(** * A shallow embedding of [untar.py]: the tar archive parser

    The archive file is a list of bytes; an open file handle is a read
    position in it.  Python exceptions are the [Raise] results of an error
    monad, Python [str] values are kept as their UTF-8 encoding, the
    [_file_to_position] dictionary is a finite map from names to offsets, and
    the generator [get_names] is the list of names it yields, each with the
    dictionary as it stands at that yield. *)

From Stdlib Require Import ZArith List Strings.Byte String Ascii Lia DecimalString.
From stdpp Require Import base strings gmap list sorting.

Local Open Scope string_scope.
Local Open Scope list_scope.
Local Open Scope Z_scope.

(** ** Exceptions and the error monad *)

(** The key a [KeyError] carries: the type table is keyed by [bytes], the
    position dictionary by [str]. *)
Inductive pykey :=
  | KBytes (b : list byte)
  | KStr (s : string)
  | KObject.

Inductive exn :=
  | StructError
  | UnicodeDecodeError
  | ValueError
  | KeyError (k : pykey)
  | TypeError
  | OSError
  | FileExistsError
  | IsADirectoryError.

Inductive result (A : Type) :=
  | Ok (a : A)
  | Raise (e : exn).
Arguments Ok {A} a.
Arguments Raise {A} e.

Definition bind {A B} (c : result A) (k : A -> result B) : result B :=
  match c with
  | Ok a => k a
  | Raise e => Raise e
  end.

Notation "'let*' x ':=' c 'in' k" := (bind c (fun x => k))
  (at level 10, x name, c at level 100, k at level 200).

Definition of_option {A} (e : exn) (o : option A) : result A :=
  match o with
  | Some a => Ok a
  | None => Raise e
  end.

Fixpoint mapM {A B} (f : A -> result B) (l : list A) : result (list B) :=
  match l with
  | [] => Ok []
  | a :: l' => let* b := f a in let* bs := mapM f l' in Ok (b :: bs)
  end.

(** The error kinds of the design (section 7) and the exceptions of the code
    that stand for them.  Nothing in the code raises a truncation error, and
    a [TypeError] belongs to no kind. *)
Inductive error_kind :=
  | MalformedHeader
  | UnknownEntry
  | TruncatedArchive
  | IOFailure.

Definition kind_of (e : exn) : option error_kind :=
  match e with
  | StructError | UnicodeDecodeError | ValueError | KeyError (KBytes _) =>
      Some MalformedHeader
  | KeyError (KStr _) => Some UnknownEntry
  | OSError | FileExistsError | IsADirectoryError => Some IOFailure
  | KeyError KObject | TypeError => None
  end.

(** ** Bytes *)

Fixpoint bytes_eqb (a b : list byte) : bool :=
  match a, b with
  | [], [] => true
  | x :: a', y :: b' => Byte.eqb x y && bytes_eqb a' b'
  | _, _ => false
  end.

#[global] Instance byte_eq_decision : EqDecision byte := Byte.byte_eq_dec.

(** [b[lo:hi]] *)
Definition slice {A} (lo hi : nat) (l : list A) : list A :=
  take (hi - lo) (drop lo l).

Fixpoint lstrip_nul (bs : list byte) : list byte :=
  match bs with
  | b :: t => if Byte.eqb b x00 then lstrip_nul t else bs
  | [] => []
  end.

(** [b.strip(b'\x00')] *)
Definition strip_nul (bs : list byte) : list byte :=
  rev (lstrip_nul (rev (lstrip_nul bs))).

Fixpoint startswith (bs prefix : list byte) : bool :=
  match prefix, bs with
  | [], _ => true
  | p :: prefix', b :: bs' => Byte.eqb b p && startswith bs' prefix'
  | _ :: _, [] => false
  end.

(** [f.seek(pos); f.read(n)] for a count [n] that is a natural number: a
    read past the end of the file gives what is left. *)
Definition pread (archive : list byte) (pos n : nat) : list byte :=
  take n (drop pos archive).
***
Copy the lines above that hold the word "ValueError".

== TASK SOLUTION ==
  | ValueError
  | StructError | UnicodeDecodeError | ValueError | KeyError (KBytes _) =>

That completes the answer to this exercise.